It is love on the edge.

Inevitably, my tolerance for the risk grows low and I call it off. I do by best to re-direct and stand my ground, with millisecond time-outs for the youngest and threats of no Octonatus for the oldest.

Lord, I would run for you, loving the miles for your sake.
I would climb the highest tree
to be that much closer.

Lord, I will learn also to kneel down
into the world of the invisible,
the inscrutable and the everlasting.
Then I will move no more than the leaves of a tree
on a day of no wind,
bathed in light,
like the wanderer who has come home at last
and kneels in peace, done with all unnecessary things;
every motion; even words.
– Mary Oliver, Coming to God: First Days 

My quiet mornings have been filled with Mary Oliver lately. I read her in the silence of a house still sleeping and I gaze out into a snowy backyard. I take the time to observe the landscape below and its clear peace.
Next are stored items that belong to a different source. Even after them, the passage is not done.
(** Resource counts. *)
Definition resource_metrics : list Desc := [
  mkDesc "wicket_gateway_classes" [] Gauge;
  mkDesc "wicket_gateways" ["namespace"; "gateway_class"] Gauge;
  mkDesc "wicket_httproutes" ["namespace"] Gauge;
  mkDesc "wicket_tcproutes" ["namespace"] Gauge;
  mkDesc "wicket_tlsroutes" ["namespace"] Gauge;
  mkDesc "wicket_reference_grants" ["namespace"] Gauge
].

(** Reconciliation and backends. *)
Definition reconcile_metrics : list Desc := [
  mkDesc "wicket_reconcile_total" ["resource_type"; "result"] Counter;
  mkDesc "wicket_reconcile_duration_seconds" ["resource_type"] (Histogram [10; 50; 100; 250; 500; 1000; 2500; 5000; 10000; 25000; 50000; 100000]%N);
  mkDesc "wicket_reconcile_errors_total" ["resource_type"; "error_type"] Counter;
  mkDesc "wicket_reconcile_queue_depth" ["resource_type"] Gauge;
  mkDesc "wicket_backends" ["namespace"] Gauge;
  mkDesc "wicket_backend_endpoints_healthy" ["namespace"; "service"] Gauge;
  mkDesc "wicket_backend_endpoints_unhealthy" ["namespace"; "service"] Gauge
].

(** Configuration and certificates. *)
Definition config_metrics : list Desc := [
  mkDesc "wicket_config_updates_total" ["result"] Counter;
  mkDesc "wicket_config_last_update_timestamp_seconds" [] Gauge;
  mkDesc "wicket_controller_config_generation" [] Gauge;
  mkDesc "wicket_tls_certificates" ["namespace"; "type"] Gauge;
  mkDesc "wicket_tls_certificate_expiry_timestamp_seconds" ["namespace"; "name"] Gauge
].

(** The controller's health. *)
Definition controller_health_metrics : list Desc := [
  mkDesc "wicket_controller_is_leader" [] Gauge;
  mkDesc "wicket_controller_uptime_seconds" [] Gauge;
  mkDesc "wicket_k8s_api_duration_seconds" ["operation"; "resource"] (Histogram [10; 50; 100; 250; 500; 1000; 2500; 5000; 10000; 25000; 50000]%N);
  mkDesc "wicket_k8s_api_errors_total" ["operation"; "resource"; "error_type"] Counter
].

(** TLS secrets. *)
Definition secret_metrics : list Desc := [
  mkDesc "wicket_tls_secret_extractions_total" ["namespace"; "result"] Counter;
  mkDesc "wicket_tls_secret_extraction_duration_seconds" ["namespace"] (Histogram [10; 50; 100; 250; 500; 1000; 2500; 5000; 10000]%N);
  mkDesc "wicket_reference_grant_validations_total" ["from_namespace"; "to_namespace"; "result"] Counter;
  mkDesc "wicket_cross_namespace_blocked_total" ["from_namespace"; "to_namespace"; "resource_type"] Counter
].

(** Gateways and routes. *)
Definition status_metrics : list Desc := [
  mkDesc "wicket_gateway_programmed" ["namespace"; "name"] Gauge;
  mkDesc "wicket_gateway_listener_attached_routes" ["namespace"; "gateway"; "listener"] Gauge;
  mkDesc "wicket_routes_accepted" ["namespace"; "route_type"; "gateway"] Gauge;
  mkDesc "wicket_routes_rejected_total" ["namespace"; "route_type"; "reason"] Counter
].

(** Synchronisation and watches. *)
Definition sync_watch_metrics : list Desc := [
  mkDesc "wicket_config_sync_lag_seconds" [] Gauge;
  mkDesc "wicket_config_hash" [] Gauge;
  mkDesc "wicket_resources_pending_sync" ["resource_type"] Gauge;
  mkDesc "wicket_watch_connections_active" ["resource_type"] Gauge;
  mkDesc "wicket_watch_errors_total" ["resource_type"; "error_type"] Counter;
  mkDesc "wicket_watch_events_total" ["resource_type"; "event_type"] Counter
].

(** The three crates of the proxy share the default registry. *)
Definition core_metrics : list Desc :=
  http_request_metrics ++ http_duration_metrics ++ connection_metrics ++ upstream_health_metrics ++ tls_handshake_metrics
  ++ bandwidth_route_metrics ++ proxy_process_metrics.
Definition proxy_metrics : list Desc := core_metrics ++ stream_metrics ++ tls_metrics.

(** The controller has a registry of its own. *)
Definition controller_metrics : list Desc :=
  resource_metrics ++ reconcile_metrics ++ config_metrics ++ controller_health_metrics ++ secret_metrics ++ status_metrics
  ++ sync_watch_metrics.

(** ** Well-formed descriptions

    What the library asks of a description: names of letters, digits, underscores and
    colons, label names without colons and without repetition, increasing buckets and no
    label [le] for a histogram. *)

Definition is_letter (c : ascii) : bool :=
  let n := N_of_ascii c in (((65 <=? n) && (n <=? 90)) || ((97 <=? n) && (n <=? 122)))%N.
Definition is_number (c : ascii) : bool := let n := N_of_ascii c in ((48 <=? n) && (n <=? 57))%N.
Definition name_start (colon : bool) (c : ascii) : bool := is_letter c || Ascii.eqb c "_" || (colon && Ascii.eqb c ":").
Definition valid_metric_name (colon : bool) (s : string) : bool :=
  match s with
  | EmptyString => false
  | String c s' => name_start colon c && forallb (λ d, name_start colon d || is_number d) (String.list_ascii_of_string s')
  end.

Fixpoint increasing (l : list N) : bool :=
  match l with
  | x :: (y :: _) as l' => (x <? y)%N && increasing l'
  | _ => true
  end.

Definition desc_ok (d : Desc) : bool :=
  valid_metric_name true (d_name d) && forallb (valid_metric_name false) (d_labels d) && bool_decide (NoDup (d_labels d))
  && match d_kind d with
     | Histogram bs => increasing bs && negb (bool_decide ("le" ∈ d_labels d))
     | _ => true
     end.

(** ** The registry *)

Class Prometheus := {
  Registry : Type;
  new_registry : Registry;
  registered : Registry → gset string;
  register : Desc → Registry → result string Registry;
  new_registered : registered new_registry = ∅;
  (** A well-formed collector whose name is not taken is registered. *)
  register_fresh d r : desc_ok d = true → d_name d ∉ registered r →
    ∃ r', register d r = Ok r' ∧ registered r' = {[d_name d]} ∪ registered r
}.

Section registration.
Context `{Prometheus}.

(** [REGISTRY.register(..)?] for each collector. *)
Fixpoint register_all (ds : list Desc) (r : Registry) : result string Registry :=
  match ds with
  | [] => Ok r
  | d :: ds' => register d r ≫= register_all ds'
  end.

Definition controller_register_metrics : result string Registry := register_all controller_metrics new_registry.

(** A static is registered when it is first used, and a failure is a panic: the proxy
    uses its metrics in the order [ds]. *)
Definition first_uses (ds : list Desc) : option Registry := ok (register_all ds new_registry).

Lemma register_all_fresh ds r :
  forallb desc_ok ds = true → NoDup (d_name <$> ds) → (∀ d, d ∈ ds → d_name d ∉ registered r) → is_Some (ok (register_all ds r)).
Proof.
  revert r. induction ds as [|d ds IH]; intros r Hok Hnd Hfresh; cbn; [eauto|].
  cbn in Hok. apply andb_true_iff in Hok as [Hd Hok]. rewrite fmap_cons in Hnd. apply NoDup_cons in Hnd as [Hnot Hnd].
  destruct (register_fresh d r Hd) as (r'&->&Hr'); [apply Hfresh; left|]. cbn. apply IH; [done|done|].
  intros e He. rewrite Hr'. intros [Ee%elem_of_singleton|Hin]%elem_of_union; [|by apply (Hfresh e); [right|]].
  apply Hnot. rewrite <-Ee. by apply list_elem_of_fmap_2.
Qed.

(** Registration never fails.  In whatever order the proxy first uses its metrics, and
    the controller in the order of its list, every collector is well-formed and has a name
    of its own, so that no [expect] on a registration panics. *)
Theorem metrics_always_register ds :
  ds ≡ₚ proxy_metrics → is_Some (first_uses ds) ∧ is_Some (ok controller_register_metrics).
Proof.
  intros Hp. split; apply register_all_fresh.
  - apply forallb_forall. intros d Hd. assert (forallb desc_ok proxy_metrics = true) as Ha by (vm_compute; reflexivity).
    apply (proj1 (forallb_forall _ _) Ha). apply list_elem_of_In. rewrite <-Hp. by apply list_elem_of_In.
  - rewrite Hp. apply (bool_decide_eq_true_1 _). vm_compute. reflexivity.
  - intros d _. rewrite new_registered. apply not_elem_of_empty.
  - vm_compute. reflexivity.
  - apply (bool_decide_eq_true_1 _). vm_compute. reflexivity.
  - intros d _. rewrite new_registered. apply not_elem_of_empty.
Qed.

End registration.

(** ** Labels

    [with_label_values] panics unless it gets one value per label name. *)

Definition declared (ds : list Desc) (series : list string) : bool :=
  match series with
  | [] => false
  | name :: values => existsb (λ d, String.eqb (d_name d) name && Nat.eqb (length values) (length (d_labels d))) ds
  end.

(** Every series that was updated satisfies [ok]. *)
Definition well_labelled (ok : list string → bool) (m : Metrics) : Prop := map_Forall (λ k _, ok k = true) m.

(** The collectors other than those named. *)
Definition without (names : list string) (ds : list Desc) : list Desc :=
  List.filter (λ d, negb (existsb (String.eqb (d_name d)) names)) ds.

Lemma declared_without names ds k : declared (without names ds) k = true → declared ds k = true ∧ ∀ name, head k = Some name → name ∉ names.
Proof.
  destruct k as [|name values]; [done|]. cbn. rewrite !existsb_exists. intros (d&Hd&Hk). apply filter_In in Hd as [Hd Hn].
  split; [eauto|]. intros ? [= <-]. apply andb_true_iff in Hk as [<-%String.eqb_eq _]. intros Hin%list_elem_of_In.
  apply negb_true_iff, not_true_iff_false in Hn. apply Hn, existsb_exists. exists (d_name d). split; [done|]. apply String.eqb_refl.
Qed.

Lemma well_labelled_mono ok ok' m : (∀ k, ok k = true → ok' k = true) → well_labelled ok m → well_labelled ok' m.
Proof. intros Hok Hm k v Hk. apply Hok. exact (Hm k v Hk). Qed.

Lemma well_labelled_absent ok m k : ok k = false → well_labelled ok m → m !! k = None.
Proof. intros Hk Hm. destruct (m !! k) as [v|] eqn:E; [|done]. pose proof (Hm k v E) as H. cbn in H. congruence. Qed.

Section well_labelled.
Context (ok : list string → bool).

Lemma well_labelled_empty : well_labelled ok ∅.
Proof. apply map_Forall_empty. Qed.

Lemma well_labelled_set k n m : ok k = true → well_labelled ok m → well_labelled ok (metric_set k n m).
Proof. intros Hk Hm. by apply map_Forall_insert_2. Qed.

Lemma well_labelled_add k n m : ok k = true → well_labelled ok m → well_labelled ok (metric_add k n m).
Proof. intros Hk Hm. by apply map_Forall_insert_2. Qed.

Lemma well_labelled_inc k m : ok k = true → well_labelled ok m → well_labelled ok (metric_inc k m).
Proof. apply well_labelled_add. Qed.

Lemma well_labelled_dec k m : ok k = true → well_labelled ok m → well_labelled ok (metric_dec k m).
Proof. apply well_labelled_add. Qed.

(** An update that is made only in some cases. *)
Lemma well_labelled_if (b : bool) m m' :
  (well_labelled ok m → well_labelled ok m') → well_labelled ok m → well_labelled ok (if b then m' else m).
Proof. destruct b; auto. Qed.

Lemma well_labelled_option {A} (o : option A) (f : A → Metrics) m :
  (∀ x, well_labelled ok m → well_labelled ok (f x)) → well_labelled ok m →
  well_labelled ok (match o with Some x => f x | None => m end).
Proof. destruct o; auto. Qed.

Lemma well_labelled_foldl {A} (f : Metrics → A → Metrics) l m :
  (∀ m x, well_labelled ok m → well_labelled ok (f m x)) → well_labelled ok m → well_labelled ok (foldl f m l).
Proof. intros Hf. revert m. induction l as [|x l IH]; intros m Hm; cbn; [done|]. apply IH. by apply Hf. Qed.

Lemma well_labelled_set_counts {K} `{Countable K} (series : K → list string) counts m :
  (∀ k, ok (series k) = true) → well_labelled ok m → well_labelled ok (set_counts series counts m).
Proof. intros Hs. apply well_labelled_foldl. intros m' [k c] Hm. by apply well_labelled_set. Qed.

End well_labelled.

#[global] Arguments well_labelled : simpl never.
#[global] Arguments controller_metrics : simpl never.
#[global] Arguments proxy_metrics : simpl never.

(** Goes through the updates of a handler, branch by branch; a series is checked against
    the declarations by evaluation. *)
Ltac solve_labels :=
  repeat match goal with
  | |- well_labelled _ _ =>
      first [ assumption | apply well_labelled_set | apply well_labelled_inc | apply well_labelled_dec | apply well_labelled_add
            | apply well_labelled_set_counts | apply well_labelled_foldl
            | apply well_labelled_if | apply well_labelled_option | progress cbn | case_match ]
  | |- _ = true => reflexivity
  | |- well_labelled _ _ → _ => intros ?
  | |- ∀ _, _ => intros ?
  end.

(** ** Examples *)

Module Demo.

(** A registry that keeps the names. *)
Definition naming : Prometheus := {|
  Registry := gset string;
  new_registry := ∅;
  registered r := r;
  register d r := if desc_ok d && negb (bool_decide (d_name d ∈ r)) then Ok ({[d_name d]} ∪ r) else Err "duplicate metrics collector registration attempted";
  new_registered := eq_refl;
  register_fresh d r Hok Hn := ltac:(exists ({[d_name d]} ∪ r); rewrite Hok, (bool_decide_eq_false_2 _ Hn); done)
|}.

End Demo.

Lemma metrics_always_register_witness :
  is_Some (@first_uses Demo.naming proxy_metrics) ∧ is_Some (ok (@controller_register_metrics Demo.naming)).
Proof. apply (@metrics_always_register Demo.naming). reflexivity. Defined.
As the first door opens and the youngest squeals, I know that the silence is ending. It is always too short. I wonder what poem Mary Oliver would write if she had two little boys in her house. I wonder what poem I will write with these two little boys in my house. It will be one about how even though I run and chase them the hardest I can, the most at-peace I can find myself is when I learn to kneel down into the world of the invisible, not just in the silence but in the midst of the noise as well.

It is when I pause long enough to love this life, even on the edge between silence and chaos.

I prepare tonight to celebrate the birthday of a friend who passed years ago… a reminder of the pain that comes from loving those close to us deeply. The flowers I got for tonight are bright and yellow. On the one hand, they seem so wrong. They seem unable to bear love’s pains. However, they shine bright and still speak life… they tell of a love on the edge between life and death. A love that still remains even after all these years.

All things of dust to dust return on earth and in the sky.
The hottest, brightest suns that burn in time grow dim and die.
The fish that leap, the birds that soar, the newborn young that play,
the leaves that fill the forest floor revert to dust and clay.

Lord, mark with dust and ash my brow so I may comprehend
that every moment here and now links me to that same end
I share with all that breathe and burn, that flare and fade and tire
yet by their waning light discern your own undying fire.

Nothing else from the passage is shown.